(Given records begins)

Lemma clear_effect (direction : pyval) (s : state) :
  let s' := snd (CACHE_clear direction s) in
  sent s' = sent s ∧
  ∀ d, cache_of d s' = cache_of d s ∨ cache_of d s' = ∅.
Proof.
  unfold CACHE_clear. destruct direction as [| | |k| |]; simpl;
    try (split; [done | by left]).
  destruct (String.eqb k _); simpl; [split; [done|]; intros []; simpl; auto|].
  destruct (String.eqb k _); simpl; split; try done; intros []; simpl; auto.
Qed.

Lemma clear_values_truthy (direction : pyval) :
  respects (preserved values_truthy) (CACHE_clear direction).
Proof.
  intros s Hinv d k v.
  destruct (clear_effect direction s) as [_ Hc].
  destruct (Hc d) as [-> | ->]; [apply Hinv | by rewrite lookup_empty].
Qed.

Lemma clear_keys_lowered (direction : pyval) :
  respects (preserved keys_lowered) (CACHE_clear direction).
Proof.
  intros s Hinv d k.
  destruct (clear_effect direction s) as [_ Hc].
  destruct (Hc d) as [-> | ->]; [apply Hinv|].
  rewrite lookup_empty. by intros [? ?].
Qed.

Lemma clear_calls_well_formed (direction : pyval) :
  respects (preserved (calls_well_formed GOOGLE_API_KEY)) (CACHE_clear direction).
Proof.
  intros s Hinv. unfold calls_well_formed.
  by destruct (clear_effect direction s) as [-> _].
Qed.

Lemma preserved_refl (I : state -> Prop) (s : state) : preserved I s s.
Proof. by intros H. Qed.

Lemma preserved_trans (I : state -> Prop) (s1 s2 s3 : state) :
  preserved I s1 s2 -> preserved I s2 s3 -> preserved I s1 s3.
Proof. intros H12 H23 H. by apply H23, H12. Qed.

(** X1. Whatever the process has done since it started (calls of
    [translate] on any arguments, any requests with any bodies, clears
    included), every value in the cache is truthy: a failed or empty
    translation is never memoised. *)
Theorem cache_holds_only_truthy (acts : list action) :
  values_truthy (perform_all provider GOOGLE_API_KEY acts initial).
Proof.
  apply (respects_perform_all provider GOOGLE_API_KEY (preserved values_truthy)
           (preserved_refl _) (preserved_trans _)
           translate_values_truthy clear_values_truthy acts initial).
  intros d k v. destruct d; simpl; by rewrite lookup_empty.
Qed.

(** X2. Whatever the process has done since it started, every key of
    either cache is its own lower-case form. *)
Theorem cache_keys_are_lower_case (acts : list action) :
  keys_lowered (perform_all provider GOOGLE_API_KEY acts initial).
Proof.
  apply (respects_perform_all provider GOOGLE_API_KEY (preserved keys_lowered)
           (preserved_refl _) (preserved_trans _)
           translate_keys_lowered clear_keys_lowered acts initial).
  intros d k [v Hv]. destruct d; simpl in Hv; by rewrite lookup_empty in Hv.
Qed.

(** X3. Every request the process has ever sent to the provider asks for
    the translation of a string from English ('en') to Mizo ('lus') or
    back, with the configured key and the format 'text'; this holds
    whatever bodies the routes were given. *)
Theorem only_well_formed_calls_are_sent (acts : list action) :
  Forall (fun c =>
            key c = GOOGLE_API_KEY ∧ format c = "text" ∧
            (∃ text, q c = PStr text) ∧
            (source c = PStr "en" ∧ target c = PStr "lus" ∨
             source c = PStr "lus" ∧ target c = PStr "en"))
         (sent (perform_all provider GOOGLE_API_KEY acts initial)).
Proof.
  assert (Hwf : calls_well_formed GOOGLE_API_KEY
                  (perform_all provider GOOGLE_API_KEY acts initial)).
  { apply (respects_perform_all provider GOOGLE_API_KEY
             (preserved (calls_well_formed GOOGLE_API_KEY))
             (preserved_refl _) (preserved_trans _)
             translate_calls_well_formed clear_calls_well_formed acts initial).
    apply Forall_nil_2. }
  eapply Forall_impl; [exact Hwf|].
  intros c (d & text & ->). repeat split; eauto.
  destruct d; simpl; auto.
Qed.

End Effect.

(** ** How many requests a route may send *)

Section Budget.

Variable provider : list call -> call -> post_result.
Variable GOOGLE_API_KEY : string.

Lemma sends_ret {A} (a : A) : sends_at_most 0 (ret a).
Proof. intros s. exists []. by rewrite app_nil_r. Qed.

Lemma sends_raise {A} (e : exn) : sends_at_most 0 (@raise A e).
Proof. intros s. exists []. by rewrite app_nil_r. Qed.

Lemma sends_lift {A} (o : outcome A) : sends_at_most 0 (lift o).
Proof. intros s. exists []. by rewrite app_nil_r. Qed.

Lemma sends_weaken {A} (n n' : nat) (m : M A) :
  (n <= n')%nat -> sends_at_most n m -> sends_at_most n' m.
Proof.
  intros Hle Hm s. destruct (Hm s) as (more & Hsent & Hlen).
  exists more. split; [done | lia].
Qed.

Lemma sends_bind {A B} (n1 n2 : nat) (m : M A) (f : A -> M B) :
  sends_at_most n1 m -> (∀ a, sends_at_most n2 (f a)) ->
  sends_at_most (n1 + n2) (bind m f).
Proof.
  intros Hm Hf s. unfold bind.
  destruct (Hm s) as (more1 & Hsent1 & Hlen1).
  destruct (m s) as [[a|e] s1]; simpl in *.
  - destruct (Hf a s1) as (more2 & Hsent2 & Hlen2).
    exists (more1 ++ more2). rewrite Hsent2, Hsent1, app_assoc.
    split; [done|]. rewrite length_app. lia.
  - exists more1. split; [done | lia].
Qed.

Lemma sends_CACHE_getitem (direction : pyval) :
  sends_at_most 0 (CACHE_getitem direction).
Proof.
  intros s. exists []. rewrite app_nil_r. split; [|done].
  unfold CACHE_getitem. destruct direction as [| | |k| |]; try done.
  destruct (String.eqb k _); [done|]. by destruct (String.eqb k _).
Qed.

Lemma sends_CACHE_clear (direction : pyval) :
  sends_at_most 0 (CACHE_clear direction).
Proof.
  intros s. exists []. rewrite app_nil_r. split; [|done].
  by destruct (clear_effect direction s) as [-> _].
Qed.

Lemma sends_translate (text direction : pyval) :
  sends_at_most 1 (translate provider GOOGLE_API_KEY text direction).
Proof.
  intros s.
  destruct (translate_effect provider GOOGLE_API_KEY text direction s)
    as [->|(d & t & _ & _ & _ & [->|(v & Hv & ->)])].
  - exists []. rewrite app_nil_r. split; [done | simpl; lia].
  - by exists [call_for GOOGLE_API_KEY d t].
  - exists [call_for GOOGLE_API_KEY d t]. split; [by destruct d | done].
Qed.

Lemma sends_batch_loop (words : list pyval) (direction : pyval) :
  ∀ results,
    sends_at_most (length words)
      (batch_loop provider GOOGLE_API_KEY words direction results).
Proof.
  induction words as [|word rest IH]; intros results; simpl.
  - apply sends_ret.
  - apply (sends_bind 1 (length rest)); [apply sends_translate|].
    intros translation. apply IH.
Qed.

Lemma sends_single (d : direction) (data : pyval) :
  sends_at_most 1 (single_route provider GOOGLE_API_KEY d data).
Proof.
  destruct d; unfold single_route, api_translate_english, api_translate_mizo;
    (apply (sends_bind 0 1); [apply sends_lift | intros field]);
    (apply (sends_bind 0 1); [apply sends_lift | intros word]);
    (destruct (negb _); [apply (sends_weaken 0); [lia | apply sends_ret]|]);
    (apply (sends_bind 1 0); [apply sends_translate | intros translation]);
    (destruct (truthy translation); [|apply sends_ret]);
    (apply (sends_bind 0 0); [apply sends_CACHE_getitem | intros entries]);
    apply sends_ret.
Qed.
(** * SQL2NL-demo: the inference bridge [flaskr/sql2text_bridge.py]

    A shallow embedding of the request orchestrator ([predict],
    [run_sql2text]), the checkpoint registry ([setup_checkpoints],
    [is_ready]), the dataset builder ([get_train_dataset],
    [build_dataset]), the model factory ([build_model]) and the greedy
    decode loop of [evaluate], followed by the properties the
    specification states about them.

    Python values are modelled as follows.
    - [str] is [string]; an argument that may be [None] is an [option].
    - An exception is an [exn] carrying its class name, [str(err)] and
      whether its class derives from [Exception]; a call that may raise
      returns an [outcome].
    - The module-level globals ([checkpoint_dict], [train_seq_dataset],
      [train_tree_dataset]) are a record threaded through a state and
      exception monad; [checkpoint_dict] is a [gmap] keyed by tag.
    - The id tensors of the decode loop live in a store indexed by
      object reference, because the loop appends a tensor to a list and
      then writes into that same tensor.
    - torch, the dataset classes, the metric and the request
      materializer are collaborators outside this file: they are the
      fields of the class [World].
    - [current_app.logger] needs an active application context and
      raises [RuntimeError] without one.  The two start-up functions
      run where, by the comment in [setup_models], there may be none:
      there every logger call is a collaborator call that may raise.
      [predict] and what it calls run inside a request, where the
      context is active and a logger call returns and changes no value
      the functions return or store; those calls, and [model.eval()],
      are left out. *)

From Stdlib Require Import ZArith Lia.
From stdpp Require Import base option list strings gmap.

Local Open Scope Z_scope.

(** ** Python preliminaries *)

Module Py.
(** * process_astrom.py: astrometry.net solution reports and WCS headers

    A shallow embedding of [postprocess/process_astrom.py] and the
    properties of its report parser ([parse_txt]), of the rotation/scale
    matrix derivation ([cd2cd]) and of the header builder ([build_hdr]).

    Conventions of the embedding.
    - Python floats are modelled by the real numbers of the Standard
      Library: arithmetic is exact; rounding, infinities and NaN of the
      binary64 format are outside the model.  A cell of a numpy array that
      received the quotient of a division by zero is the one non-finite
      value [NonFinite].
    - Python exceptions are values of [exn]; a computation that can raise is
      a [result].
    - Python dictionaries are finite maps from keys to [pyval]; a dictionary
      that is iterated over ([docs], [stuff]) is an association list in the
      order of its iteration, which is taken to be the order of insertion.
    - The wall clock read by [fits2day] is an explicit argument.
    - The header library is not part of the module.  A header is given by
      the WCS object it was generated from, its cards set by key and the
      values of its [COMMENT] cards.  Whether [to_header] accepts a WCS
      object is a parameter, [wcs_error]; a commentary value must be
      printable ASCII and is cut into cards of 72 characters; an assignment
      by key is modelled for the keys that are not commentary keywords. *)

From Stdlib Require Import Reals Lra Lia ZArith String Ascii List.
From stdpp Require Import base option list strings pretty gmap.

Local Open Scope string_scope.

(** ** Python values, exceptions and results *)

Inductive pyval : Type :=
| VNone
| VBool (b : bool)
| VInt (z : Z)
| VFloat (r : R)
| VStr (s : string)
| VList (l : list string).

(** [BareRaise] is the exception that the argument-less [raise] statement
    produces when no exception is being handled; [WcsError] is an exception
    of the WCS library, by its name. *)
Inductive exn : Type :=
| KeyError (k : string)
| IndexError
| ValueError
| TypeError
| ZeroDivisionError
| RecursionError
| BareRaise
| WcsError (name : string).

Inductive result (A : Type) : Type :=
| Ok (a : A)
| Raise (e : exn).
Arguments Ok {A} a.
Arguments Raise {A} e.

#[global] Instance result_ret : MRet result := fun A a => Ok a.
#[global] Instance result_bind : MBind result := fun A B f m =>
  match m with
  | Ok a => f a
  | Raise e => Raise e
  end.
#[global] Instance result_fmap : FMap result := fun A B f m =>
  match m with
  | Ok a => Ok (f a)
  | Raise e => Raise e
  end.

Definition is_ok {A} (m : result A) : bool :=
  match m with Ok _ => true | Raise _ => false end.

(** [d[k]] on a dictionary. *)
Definition getitem (d : gmap string pyval) (k : string) : result pyval :=
  match d !! k with
  | Some v => Ok v
  | None => Raise (KeyError k)
  end.

(** ** Numbers *)

(** Coercion of a Python number to a float; [bool] is a subtype of [int]. *)
Definition as_float (v : pyval) : result R :=
  match v with
  | VInt z => Ok (IZR z)
  | VFloat r => Ok r
  | VBool b => Ok (if b then 1%R else 0%R)
  | _ => Raise TypeError
  end.

(** True division [a / b] (the module imports [division] from
    [__future__]): a zero divisor raises [ZeroDivisionError]. *)
Definition py_truediv (a b : pyval) : result R :=
  x ← as_float a;
  match b with
  | VInt z => if (z =? 0)%Z then Raise ZeroDivisionError else Ok (x / IZR z)%R
  | VFloat r => if Req_dec_T r 0 then Raise ZeroDivisionError else Ok (x / r)%R
  | VBool true => Ok (x / 1)%R
  | VBool false => Raise ZeroDivisionError
  | _ => Raise TypeError
  end.

(** [math.radians]. *)
Definition radians (x : R) : R := (x * (PI / 180))%R.

(** A cell of a numpy array of floats. *)
Inductive np_float : Type :=
| Finite (r : R)
| NonFinite.
(** C4, counterexample: above 2^53 the last addition of the scalar form
    rounds. On a profile with opt 0 and max 9007199254740995 for the
    width, the width 9007199254740992 gives the distance
    9007199254740994 and the width 9007199254740993, farther from opt on
    the same side, the distance 9007199254740992. *)
Lemma distance_rounding_counterexample :
  let p := JDict [("sample",
                   JList [shape_json [0; 0; 0; 0]; shape_json [0; 0; 0; 0];
                          shape_json [0; 0; 0; 9007199254740995]]);
                  ("encoder_hidden_states",
                   JList [shape_json [0; 0; 0]; shape_json [0; 0; 0];
                          shape_json [0; 0; 0]])] in
  let self := config_of_profile p in
  profile_dim self "sample" Opt 3 = Ok 0 /\
  farther 0 (9007199254740992 * 8 / 8) (9007199254740993 * 8 / 8) /\
  exists d1 d2 : Q,
    is_compatible self (9007199254740992 * 8) 0 0 0 = Ok (true, d1) /\
    is_compatible self (9007199254740993 * 8) 0 0 0 = Ok (true, d2) /\
    (d1 == 9007199254740994)%Q /\ (d2 == 9007199254740992)%Q /\ ~ (d1 <= d2)%Q.
Proof.
  cbv zeta. split; [vm_compute; reflexivity |]. split.
  - left. vm_compute. split; [discriminate | reflexivity].
  - do 2 eexists.
    split; [vm_compute; reflexivity |].
    split; [vm_compute; reflexivity |].
    split; [reflexivity |]. split; [reflexivity |].
    intros H. vm_compute in H. apply H. reflexivity.
Qed.
(* ===== verification/_CoqProject ===== *)
-Q . S2P
Prelude.v
Threads.v
Progs.v
GoStd.v
GoText.v
Lower.v
Conf.v
Panel.v
Counter.v
Traffic.v
CounterConc.v
Limiter.v
LimitConc.v
UserDiff.v
Task.v
Json5.v
Clock.v
Keys.v
Core.v
Selector.v
Host.v
XrayInbound.v
XrayCore.v
XrayNode.v
SingCore.v
SingNode.v
Sniff.v
Dispatcher.v
LinkConc.v
GeoLoader.v
Hy2Core.v
Hy2Config.v
PanelNode.v
PanelClient.v
NodeOptions.v
NodeAdd.v
Lego.v
Cert.v
Renewal.v
Controller.v
ControllerConc.v
EndToEnd.v
MonitorLinks.v
Daemon.v
Commands.v
Serve.v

(Given records ends)

Problem details: Taking the entries above, print exactly the lines starting at the line with "Lemma preserved_refl (I" and ending at the line with "[translate] on any", both included.

Exercise answer:
Lemma preserved_refl (I : state -> Prop) (s : state) : preserved I s s.
Proof. by intros H. Qed.

Lemma preserved_trans (I : state -> Prop) (s1 s2 s3 : state) :
  preserved I s1 s2 -> preserved I s2 s3 -> preserved I s1 s3.
Proof. intros H12 H23 H. by apply H23, H12. Qed.

(** X1. Whatever the process has done since it started (calls of
    [translate] on any arguments, any requests with any bodies, clears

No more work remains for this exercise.